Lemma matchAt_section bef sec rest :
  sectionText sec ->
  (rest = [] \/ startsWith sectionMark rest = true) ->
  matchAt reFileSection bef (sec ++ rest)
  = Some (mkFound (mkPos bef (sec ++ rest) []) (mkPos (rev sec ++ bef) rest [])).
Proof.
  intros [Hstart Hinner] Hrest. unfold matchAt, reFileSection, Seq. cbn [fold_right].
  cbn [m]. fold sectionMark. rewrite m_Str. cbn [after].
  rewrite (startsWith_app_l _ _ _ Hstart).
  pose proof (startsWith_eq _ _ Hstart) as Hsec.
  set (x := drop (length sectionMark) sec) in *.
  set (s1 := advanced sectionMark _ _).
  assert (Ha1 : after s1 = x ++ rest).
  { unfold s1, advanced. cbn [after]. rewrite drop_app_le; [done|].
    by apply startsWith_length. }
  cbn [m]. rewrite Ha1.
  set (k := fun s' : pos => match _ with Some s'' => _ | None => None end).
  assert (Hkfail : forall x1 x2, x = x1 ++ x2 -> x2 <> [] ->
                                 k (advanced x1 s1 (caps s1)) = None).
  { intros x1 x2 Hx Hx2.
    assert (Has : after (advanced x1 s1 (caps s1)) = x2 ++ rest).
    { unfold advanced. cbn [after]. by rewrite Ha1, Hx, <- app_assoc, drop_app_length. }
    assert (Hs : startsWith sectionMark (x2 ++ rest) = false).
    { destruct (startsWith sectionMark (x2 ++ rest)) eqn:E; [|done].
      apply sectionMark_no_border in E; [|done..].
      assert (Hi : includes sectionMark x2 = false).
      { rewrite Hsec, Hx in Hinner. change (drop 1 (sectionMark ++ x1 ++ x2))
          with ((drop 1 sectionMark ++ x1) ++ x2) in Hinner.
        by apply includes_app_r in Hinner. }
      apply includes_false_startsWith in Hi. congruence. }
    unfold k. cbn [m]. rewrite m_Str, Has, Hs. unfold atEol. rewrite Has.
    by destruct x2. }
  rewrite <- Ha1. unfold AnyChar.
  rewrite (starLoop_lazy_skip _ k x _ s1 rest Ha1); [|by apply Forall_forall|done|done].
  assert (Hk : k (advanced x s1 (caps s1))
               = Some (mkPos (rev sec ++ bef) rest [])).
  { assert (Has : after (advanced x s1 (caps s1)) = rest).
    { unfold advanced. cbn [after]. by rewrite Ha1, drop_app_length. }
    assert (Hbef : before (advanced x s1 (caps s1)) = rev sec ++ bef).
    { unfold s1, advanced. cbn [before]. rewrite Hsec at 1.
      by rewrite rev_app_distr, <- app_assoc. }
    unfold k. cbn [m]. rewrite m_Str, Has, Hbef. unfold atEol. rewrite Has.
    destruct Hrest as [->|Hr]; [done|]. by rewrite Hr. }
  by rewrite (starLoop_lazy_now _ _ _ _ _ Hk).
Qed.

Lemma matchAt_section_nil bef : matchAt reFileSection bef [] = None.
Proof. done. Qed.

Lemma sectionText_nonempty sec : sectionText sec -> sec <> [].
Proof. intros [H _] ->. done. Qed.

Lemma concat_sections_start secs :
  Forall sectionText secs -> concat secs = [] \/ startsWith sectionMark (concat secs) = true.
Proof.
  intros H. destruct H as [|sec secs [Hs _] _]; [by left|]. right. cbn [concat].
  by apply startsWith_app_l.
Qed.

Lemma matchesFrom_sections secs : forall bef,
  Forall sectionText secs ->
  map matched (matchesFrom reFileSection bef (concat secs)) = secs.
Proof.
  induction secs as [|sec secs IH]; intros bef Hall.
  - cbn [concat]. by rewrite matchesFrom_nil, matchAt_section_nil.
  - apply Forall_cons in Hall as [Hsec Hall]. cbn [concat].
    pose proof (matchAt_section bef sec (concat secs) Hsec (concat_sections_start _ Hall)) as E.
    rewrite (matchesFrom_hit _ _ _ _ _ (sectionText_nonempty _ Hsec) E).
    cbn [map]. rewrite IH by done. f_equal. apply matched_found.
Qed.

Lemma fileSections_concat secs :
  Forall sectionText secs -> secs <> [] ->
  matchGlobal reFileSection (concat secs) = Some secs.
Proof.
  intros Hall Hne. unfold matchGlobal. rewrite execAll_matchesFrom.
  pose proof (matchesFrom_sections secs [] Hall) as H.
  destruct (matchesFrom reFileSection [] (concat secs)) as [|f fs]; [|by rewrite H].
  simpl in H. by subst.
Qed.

ASSIGNMENT:
Prepare a faithful transcription of the material above, with nothing altered.

RESULT OF THIS TASK:
Lemma matchAt_section bef sec rest :
  sectionText sec ->
  (rest = [] \/ startsWith sectionMark rest = true) ->
  matchAt reFileSection bef (sec ++ rest)
  = Some (mkFound (mkPos bef (sec ++ rest) []) (mkPos (rev sec ++ bef) rest [])).
Proof.
  intros [Hstart Hinner] Hrest. unfold matchAt, reFileSection, Seq. cbn [fold_right].
  cbn [m]. fold sectionMark. rewrite m_Str. cbn [after].
  rewrite (startsWith_app_l _ _ _ Hstart).
  pose proof (startsWith_eq _ _ Hstart) as Hsec.
  set (x := drop (length sectionMark) sec) in *.
  set (s1 := advanced sectionMark _ _).
  assert (Ha1 : after s1 = x ++ rest).
  { unfold s1, advanced. cbn [after]. rewrite drop_app_le; [done|].
    by apply startsWith_length. }
  cbn [m]. rewrite Ha1.
  set (k := fun s' : pos => match _ with Some s'' => _ | None => None end).
  assert (Hkfail : forall x1 x2, x = x1 ++ x2 -> x2 <> [] ->
                                 k (advanced x1 s1 (caps s1)) = None).
  { intros x1 x2 Hx Hx2.
    assert (Has : after (advanced x1 s1 (caps s1)) = x2 ++ rest).
    { unfold advanced. cbn [after]. by rewrite Ha1, Hx, <- app_assoc, drop_app_length. }
    assert (Hs : startsWith sectionMark (x2 ++ rest) = false).
    { destruct (startsWith sectionMark (x2 ++ rest)) eqn:E; [|done].
      apply sectionMark_no_border in E; [|done..].
      assert (Hi : includes sectionMark x2 = false).
      { rewrite Hsec, Hx in Hinner. change (drop 1 (sectionMark ++ x1 ++ x2))
          with ((drop 1 sectionMark ++ x1) ++ x2) in Hinner.
        by apply includes_app_r in Hinner. }
      apply includes_false_startsWith in Hi. congruence. }
    unfold k. cbn [m]. rewrite m_Str, Has, Hs. unfold atEol. rewrite Has.
    by destruct x2. }
  rewrite <- Ha1. unfold AnyChar.
  rewrite (starLoop_lazy_skip _ k x _ s1 rest Ha1); [|by apply Forall_forall|done|done].
  assert (Hk : k (advanced x s1 (caps s1))
               = Some (mkPos (rev sec ++ bef) rest [])).
  { assert (Has : after (advanced x s1 (caps s1)) = rest).
    { unfold advanced. cbn [after]. by rewrite Ha1, drop_app_length. }
    assert (Hbef : before (advanced x s1 (caps s1)) = rev sec ++ bef).
    { unfold s1, advanced. cbn [before]. rewrite Hsec at 1.
      by rewrite rev_app_distr, <- app_assoc. }
    unfold k. cbn [m]. rewrite m_Str, Has, Hbef. unfold atEol. rewrite Has.
    destruct Hrest as [->|Hr]; [done|]. by rewrite Hr. }
  by rewrite (starLoop_lazy_now _ _ _ _ _ Hk).
Qed.

Lemma matchAt_section_nil bef : matchAt reFileSection bef [] = None.
Proof. done. Qed.

Lemma sectionText_nonempty sec : sectionText sec -> sec <> [].
Proof. intros [H _] ->. done. Qed.

Lemma concat_sections_start secs :
  Forall sectionText secs -> concat secs = [] \/ startsWith sectionMark (concat secs) = true.
Proof.
  intros H. destruct H as [|sec secs [Hs _] _]; [by left|]. right. cbn [concat].
  by apply startsWith_app_l.
Qed.

Lemma matchesFrom_sections secs : forall bef,
  Forall sectionText secs ->
  map matched (matchesFrom reFileSection bef (concat secs)) = secs.
Proof.
  induction secs as [|sec secs IH]; intros bef Hall.
  - cbn [concat]. by rewrite matchesFrom_nil, matchAt_section_nil.
  - apply Forall_cons in Hall as [Hsec Hall]. cbn [concat].
    pose proof (matchAt_section bef sec (concat secs) Hsec (concat_sections_start _ Hall)) as E.
    rewrite (matchesFrom_hit _ _ _ _ _ (sectionText_nonempty _ Hsec) E).
    cbn [map]. rewrite IH by done. f_equal. apply matched_found.
Qed.

Lemma fileSections_concat secs :
  Forall sectionText secs -> secs <> [] ->
  matchGlobal reFileSection (concat secs) = Some secs.
Proof.
  intros Hall Hne. unfold matchGlobal. rewrite execAll_matchesFrom.
  pose proof (matchesFrom_sections secs [] Hall) as H.
  destruct (matchesFrom reFileSection [] (concat secs)) as [|f fs]; [|by rewrite H].
  simpl in H. by subst.
Qed.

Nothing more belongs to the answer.